The bottom line: US healthcare is little more than an assembly line, where the profit making model is not based upon health or healthcare outcomes, but how much can the healthcare industry generate in fees, and resulting debt, with which to soak the already drowning American workforce.  Employees get laid off, and employers and employees can no longer afford medical insurance, due to the viral crisis and/or C-Suite mismanagement… zero worries, the US Congress is there to bailout US Health insurers with COBRA benefits, allegedly, or under the pretense of, helping labor.

 

See in Washington… even when America’s middle class and poor get assistance, or the lack thereof, America’s wealthy are the true bailout beneficiaries.  We’ve seen this w/ PPP under the CARES Act, and we may see it, again, w/ COBRA under the HEROES Act or some derivative legislation to come.  Americans also see it in backdoor subsidies to multinational income & profit statements, when corporations - reporting out billions in earnings - use state aid to backstop their labor force, who are not paid a living wage.  And on and on..

 

Did Congress show any imagination or initiative… like agreeing to cover all Americans for their medical costs, during the pandemic, by bypassing the insurance cartel middlemen or pharmacy benefit managers altogether… absolutely not.  Imagination and initiative are beyond the House’s pay grade.  The Congress isn’t there to lead.  The Congress is there to take orders from wealthy insurance companies, trade associations, and lobbyist.

 

Meanwhile, the national debt spirals out of control, but not so high that Congress can't waste hundreds of billions on corporate/donor welfare.

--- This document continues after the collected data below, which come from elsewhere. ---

(** X12.  A completion that carries no usable content is a failure, not
    a crash: when the list of choices is empty, or the first choice has no
    content, the resolver shows the text of the Python error,
    [list index out of range] or
    ['NoneType' object has no attribute 'strip'], after the fixed prefix,
    and [main] shows the failure message without link. *)
Theorem completion_without_content_fails :
  forall (key : str) (create : endpoint) (form : form_state)
         (response : chat_completion),
    form_submitted form = true ->
    form_product_desc form <> [] ->
    form_customer_profile form <> [] ->
    key_rejected (Some key) = false ->
    create (completion_request (form_product_desc form)
              (form_customer_profile form)) = inr response ->
    response_body response = None ->
    let m := main key create form in
    let text := match choices response with
                | [] => lit "list index out of range"
                | _ :: _ => lit "'NoneType' object has no attribute 'strip'"
                end in
    result m = inr tt
    /\ errors (trace m)
       = [lit "An error occurred while contacting the OpenAI API: " ++ text;
          failure_text]
    /\ link_urls (trace m) = []
    /\ requests (trace m)
       = [completion_request (form_product_desc form)
                             (form_customer_profile form)].
Proof.
  intros key create form response Hsub Hp Hc Hkey Hcreate Hnone m text.
  set (e := match choices response with
            | [] => index_error
            | _ :: _ => attribute_error
            end).
  assert (Hshown : api_error_message e
                   = lit "An error occurred while contacting the OpenAI API: "
                     ++ text).
  { subst e text. destruct (choices response); reflexivity. }
  assert (Hraise : result (resolver_try create (form_product_desc form)
                             (form_customer_profile form)) = inl e).
  { apply resolver_try_raises. right. exists response.
    split; [assumption|]. subst e. unfold response_body in Hnone.
    destruct (choices response) as [|c cs] eqn:Hch.
    - left. split; reflexivity.
    - right. left. exists c, cs. repeat split. assumption. }
  assert (Hg : gates_open key form = true).
  { unfold gates_open. rewrite Hsub, Hkey.
    destruct (form_product_desc form), (form_customer_profile form);
      try congruence. reflexivity. }
  subst m. rewrite <- Hshown.
  destruct (main_shapes key create form)
    as [[Hs _]|[(_ & [Hn|Hn] & _)|[(Hg' & _)
       |[(_ & e' & He' & ->)|[(_ & s & x & Hs & _)
       |(_ & s & url & Hs & _)]]]]]; try congruence.
  assert (e' = e) by congruence. subst e'.
  split; [reflexivity|]. split; [reflexivity|]. split; reflexivity.
Qed.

Per the Financial Times, even the AMA (hardly a disinterested party) says the US spends 760 billion in wasted dollars on the most expensive healthcare program the world has ever seen (w/ consistently worse healthcare outcomes among any other developed nation). My guess, if the AMA says we are wasting $760 billion, the number the United States is actually wasting is closer to $1.5 to $1.8 trillion dollars. 

 

How do I know?  Because most Western democracies spend half of what the US does on medical care, as a percent of GDP, again, w/ vastly better results. And those countries, and their citizens, see what’s happening in the US and they want no part of America’s healthcare model.  So if the US is spending 18% of GDP or $3.7 trillion on healthcare, then half that figure provides close to $1.8 trillion in savings. But if the US is to have any hope of achieving that savings, then America has to eliminate the middlemen, it has to step on the toes of special interests, and price gouging from Big Pharma must end.  In short, the Congress has to do its job.

 

But don’t look for this Congress, run by a corrupt political duopoly, to step up… the bailouts for the wealthy – and for the murderous enterprise that is for-profit US healthcare – will continue.  Americans will continue to enter bankruptcy, w/ healthcare bills being the primary reason.  And all you need to remember about COBRA, it’s just another component, or layer, of the failed for-profit US healthcare system designed to enrich a privileged few, and another means to subjugate American labor.